## WORK TO BE COMPLETED
Sort through the entries below and pull out lines containing the word "then".

Saved data entries
(** The value of a double that is neither infinite nor NaN. *)
Definition value (x : float) : Q :=
  match Prim2SF x with
  | S754_finite s m e =>
      ((if s then -1 else 1) * inject_Z (Zpos m) * 2 ^ e)%Q
  | _ => 0%Q
  end.

(** [math.ceil] *)
Definition ceil (x : float) : Py.result Z :=
  match Prim2SF x with
  | S754_nan => Py.Raise Py.ValueError
  | S754_infinity _ => Py.Raise Py.OverflowError
  | _ => Py.Ok (Qceiling (value x))
  end.

(** [int(x)] of a float. *)
Definition int (x : float) : Py.result Z :=
  match Prim2SF x with
  | S754_nan => Py.Raise Py.ValueError
  | S754_infinity _ => Py.Raise Py.OverflowError
  | _ => Py.Ok (Py.int (value x))
  end.

(** The float an int becomes in a product with a float: the nearest
    double, [OverflowError] for an int that rounds beyond the largest
    double, that is one of magnitude 2^1024 - 2^970 or more. *)
Definition of_int (k : Z) : Py.result float :=
  if (Z.abs k <? 2 ^ 1024 - 2 ^ 970)%Z
  then Py.Ok (SF2Prim (binary_normalize prec emax k 0 false))
  else Py.Raise Py.OverflowError.

Definition PRICE_PER_INVOCATION : float := 0.0000002.
Definition PRICE_INTERVALS_MS : float := 100.0.

Definition MEMORY_TO_PRICE : list (Z * float) :=
  [ (128%Z, 0.000000208); (192%Z, 0.000000313); (256%Z, 0.000000417);
    (320%Z, 0.000000521); (384%Z, 0.000000625); (448%Z, 0.000000729);
    (512%Z, 0.000000834); (576%Z, 0.000000938); (640%Z, 0.000001042);
    (704%Z, 0.000001146); (768%Z, 0.000001250); (832%Z, 0.000001354);
    (896%Z, 0.000001459); (960%Z, 0.000001563); (1024%Z, 0.000001667);
    (1088%Z, 0.000001771); (1152%Z, 0.000001875); (1216%Z, 0.000001980);
    (1280%Z, 0.000002045); (1344%Z, 0.000002188); (1408%Z, 0.000002292);
    (1472%Z, 0.000002396); (1536%Z, 0.000002501); (1600%Z, 0.000002605);
    (1664%Z, 0.000002709); (1728%Z, 0.000002813); (1792%Z, 0.000002917);
    (1856%Z, 0.000003021); (1920%Z, 0.000003126); (1984%Z, 0.000003230);
    (2048%Z, 0.000003334); (2112%Z, 0.000003438); (2176%Z, 0.000003542);
    (2240%Z, 0.000003647); (2304%Z, 0.000003751); (2368%Z, 0.000003855);
    (2432%Z, 0.000003959); (2496%Z, 0.000004063); (2560%Z, 0.000004168);
    (2624%Z, 0.000004272); (2688%Z, 0.000004376); (2752%Z, 0.000004480);
    (2816%Z, 0.000004584); (2880%Z, 0.000004688); (2944%Z, 0.000004793);
    (3008%Z, 0.000004897) ].

Definition function_memory (memory_size : Z) : Py.result Z :=
  Py.min (fun x => Z.abs (x - memory_size)) (Py.keys MEMORY_TO_PRICE).

Definition get_price_by_memory (memory_size : Z) : Py.result float :=
  function_memory <- function_memory memory_size ;;
  Py.getitem MEMORY_TO_PRICE function_memory.

Definition calculate_cost (avg_duration sum_invocations : float)
                          (memory_size : Z) : Py.result float :=
  intervals <- ceil (avg_duration / PRICE_INTERVALS_MS) ;;
  intervals <- of_int intervals ;;
  price <- get_price_by_memory memory_size ;;
  Py.Ok (intervals * sum_invocations * price +
         sum_invocations * PRICE_PER_INVOCATION).

Record function_data : Type := {
  FunctionName : string;
  region : string;
  MemorySize : Z;
  sum_invocations : float;
  avg_duration : float
}.

(** The text ['{0:.3f}'.format] gives: a sign and the digits, as a number
    of thousandths, or the text of an infinity or of NaN. *)
Inductive text3 : Set :=
| Fixed3 (negative : bool) (thousandths : N)     (* '0.015', '-0.000' *)
| Text_inf (negative : bool)                     (* 'inf', '-inf' *)
| Text_nan.                                      (* 'nan' *)

(** A cell of a report row that may hold the marker. *)
Inductive cell : Set :=
| RESULT_NA                   (* 'N/A' *)
| Int (z : Z)                 (* int(...) *)
| Formatted (t : text3).      (* '{0:.3f}'.format(...) *)

(** ['{0:.3f}'.format(x)]: the value of the double, rounded to three
    decimals, halves to the even neighbour. *)
Definition format3 (x : float) : text3 :=
  match Prim2SF x with
  | S754_nan => Text_nan
  | S754_infinity s => Text_inf s
  | S754_zero s => Fixed3 s 0
  | S754_finite s m e =>
      Fixed3 s (Z.to_N (Py.round_half_even
                          (inject_Z (Zpos m) * 2 ^ e * 1000)%Q))
  end.

(** [float(s)] on a text of [format3]: the nearest double. *)
Definition float_of_text (t : text3) : float :=
  match t with
  | Fixed3 s 0%N => if s then -0.0 else 0.0
  | Fixed3 s (Npos t) =>
      SF2Prim (SFdiv prec emax (S754_finite s t 0)
                     (S754_finite false 1000 0))
  | Text_inf s => if s then neg_infinity else infinity
  | Text_nan => nan
  end.

Record row : Type := {
  x0 : string;
  x1 : string;
  x2 : Z;
  x3 : cell;
  x4 : cell;
  x5 : cell;
  x6 : cell
}.

(** The tuple appended to [lambdas_data]; its elements are evaluated from
    left to right. *)
Definition make_row (f : function_data) (period_cost : float)
  : Py.result row :=
  let na := (avg_duration f =? 0) in
  x3 <- (if na then Py.Ok RESULT_NA
         else z <- int (avg_duration f) ;; Py.Ok (Int z)) ;;
  x4 <- (if na then Py.Ok RESULT_NA
         else z <- int (sum_invocations f) ;; Py.Ok (Int z)) ;;
  Py.Ok {| x0 := FunctionName f;
           x1 := region f;
           x2 := MemorySize f;
           x3 := x3;
           x4 := x4;
           x5 := if na then RESULT_NA else Formatted (format3 period_cost);
           x6 := if na then RESULT_NA
                 else Formatted (format3 (period_cost * 30)) |}.

Definition acc : Type := (list row * float)%type.

Definition loop_body (st : acc) (f : function_data) : Py.result acc :=
  let '(lambdas_data, total_monthly_cost) := st in
  period_cost <- calculate_cost (avg_duration f) (sum_invocations f)
                                (MemorySize f) ;;
  x <- make_row f period_cost ;;
  Py.Ok (lambdas_data ++ [x], total_monthly_cost + period_cost * 30).

Definition loop (st : acc) (functions : list function_data)
  : Py.result acc :=
  Py.for_each loop_body st functions.

Definition sort_key (x : row) : float :=
  match x5 x with
  | RESULT_NA => 0
  | Formatted t => float_of_text t
  | Int z => SF2Prim (binary_normalize prec emax z 0 false)
  end.

(** [list.sort(key=f, reverse=True)] on keys that are doubles. *)
Fixpoint insert_desc {A : Type} (key : A -> float) (x : A) (l : list A)
  : list A :=
  match l with
  | [] => [x]
  | y :: l' =>
      if (key y <=? key x) then x :: y :: l'
      else y :: insert_desc key x l'
  end.

Fixpoint sort_reverse {A : Type} (key : A -> float) (l : list A) : list A :=
  match l with
  | [] => []
  | x :: l' => insert_desc key x (sort_reverse key l')
  end.

(** [print_lambda_cost] up to the printing: the sorted table, the total and
    the total as it is printed. *)
Definition print_lambda_cost (functions : list function_data)
  : Py.result (list row * float * text3) :=
  st <- loop ([], 0) functions ;;
  Py.Ok (sort_reverse sort_key (fst st), snd st, format3 (snd st)).

(** The value [calculate_cost] returns for a function, 0 when it raises. *)
Definition period_cost (f : function_data) : float :=
  match calculate_cost (avg_duration f) (sum_invocations f) (MemorySize f) with
  | Py.Ok cost => cost
  | Py.Raise _ => 0
  end.

Definition fn (memory : Z) (invocations duration : float) : function_data :=
  {| FunctionName := "fn"; region := "us-east-1"; MemorySize := memory;
     sum_invocations := invocations; avg_duration := duration |}.

(** Two functions whose daily costs, 0.0011016 and 0.0013872, both show as
    0.001. *)
Definition cheaper : function_data := fn 128 2700 100.
Definition dearer : function_data := fn 128 3400 100.

(** Three functions whose monthly estimates add up to about 0.1665. *)
Definition small : function_data := fn 768 100 100.
Definition medium : function_data := fn 128 500 100.
Definition large : function_data := fn 1024 1000 300.

End binary64.

Import consts lambda_cost_calculator.

(** ** Vocabulary of the statements *)

(** The value [calculate_cost] returns for a function.  The [Raise] branch is
    never taken ([calculate_cost_Ok] below). *)
Definition period_cost (f : function_data) : Q :=
  match calculate_cost (avg_duration f) (sum_invocations f) (MemorySize f) with
  | Py.Ok cost => cost
  | Py.Raise _ => 0%Q
  end.

(** The row the loop appends for a function, before the sort. *)
Definition row_of (f : function_data) : row := make_row f (period_cost f).

Definition Qsum (l : list Q) : Q := fold_right Qplus 0%Q l.

(** The number a cost cell shows, the marker counting as 0. *)
Definition shown (c : cell) : Q :=
  match c with
  | RESULT_NA => 0%Q
  | Int z => inject_Z z
  | Fixed3 t => float t
  end.

(** Descending order of a list under a key. *)
Definition descending {A : Type} (key : A -> Q) (l : list A) : Prop :=
  StronglySorted (fun a b => (key b <= key a)%Q) l.

(** The elements of [l] whose key is [q], in the order they have in [l]. *)
Definition with_key {A : Type} (key : A -> Q) (q : Q) (l : list A) : list A :=
  filter (fun x => Qeq_bool (key x) q) l.

(** ** Sample functions *)

Definition fn (memory : Z) (invocations duration : Q) : function_data :=
  {| FunctionName := "fn"; region := "us-east-1"; MemorySize := memory;
     sum_invocations := invocations; avg_duration := duration |}.

(** 512 MB, 1000 invocations of 250 ms on average. *)
Definition busy : function_data := fn 512 1000 250.

(** Invoked 1000 times, yet with an average duration of zero. *)
Definition idle_but_invoked : function_data := fn 512 1000 0.

(** No invocation and no duration. *)
Definition idle : function_data := fn 512 0 0.

(** Two functions whose daily costs, 0.0011016 and 0.0013872, both show as
    0.001. *)
Definition cheaper : function_data := fn 128 2700 100.
Definition dearer : function_data := fn 128 3400 100.

(** Functions whose monthly estimates show as 5.000 and 10.000. *)
Definition five : function_data := fn 128 408497 100.
Definition ten : function_data := fn 128 816994 100.

(** ** Vocabulary for the services *)

(** The functions of a sequence of pages up to the first page without
    functions. *)
Fixpoint until_empty (pages : list (list listed)) : list listed :=
  match pages with
  | [] => []
  | [] :: _ => []
  | page :: pages' => page ++ until_empty pages'
  end.

(** The pages [list_functions] serves from a marker on, each page reached
    through the [NextMarker] of the page before; the chain ends at a page
    without [NextMarker] or with an empty one. *)
Inductive paged (cloud : aws) (lambda_client : client)
  : option string -> list (list listed) -> Prop :=
| paged_last (marker : option string) :
    NextMarker (list_functions cloud lambda_client marker) = None ->
    paged cloud lambda_client marker
          [Functions (list_functions cloud lambda_client marker)]
| paged_stop (marker : option string) :
    NextMarker (list_functions cloud lambda_client marker) = Some ""%string ->
    paged cloud lambda_client marker
          [Functions (list_functions cloud lambda_client marker)]
| paged_next (marker : option string) (next : string)
             (pages : list (list listed)) :
    NextMarker (list_functions cloud lambda_client marker) = Some next ->
    next <> ""%string ->
    paged cloud lambda_client (Some next) pages ->
    paged cloud lambda_client marker
          (Functions (list_functions cloud lambda_client marker) :: pages).

(** The functions found in a list of regions, region after region and page
    after page, with the metrics read for them. *)
Inductive discovered (cloud : aws) (args : Namespace)
  : list string -> list function_data -> Prop :=
| discovered_nil : discovered cloud args [] []
| discovered_cons (region : string) (regions : list string)
                  (pages : list (list listed))
                  (found rest : list function_data) :
    paged cloud (init_boto_client "lambda" region args) None pages ->
    Forall2 (fun fd f =>
               fetch cloud (init_boto_client "cloudwatch" region args)
                     region fd = Py.Ok f)
            (until_empty pages) found ->
    discovered cloud args regions rest ->
    discovered cloud args (region :: regions) (found ++ rest).

(** [line[i]] for each [i] of a list of indices. *)
Definition pick (indices : list nat) (line : list value) : list value :=
  map (fun i => nth i line (Str "")) indices.

(** ** Sample services *)

Definition region_name_of (c : client) : string :=
  match c with
  | client_with_keys _ _ _ region_name => region_name
  | session_client _ _ region_name => region_name
  | default_client _ region_name => region_name
  end.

## WRITTEN RESPONSE
      ((if s then -1 else 1) * inject_Z (Zpos m) * 2 ^ e)%Q
  then Py.Ok (SF2Prim (binary_normalize prec emax k 0 false))
  | Fixed3 s 0%N => if s then -0.0 else 0.0
  | Text_inf s => if s then neg_infinity else infinity
  x3 <- (if na then Py.Ok RESULT_NA
  x4 <- (if na then Py.Ok RESULT_NA
           x5 := if na then RESULT_NA else Formatted (format3 period_cost);
           x6 := if na then RESULT_NA
      if (key y <=? key x) then x :: y :: l'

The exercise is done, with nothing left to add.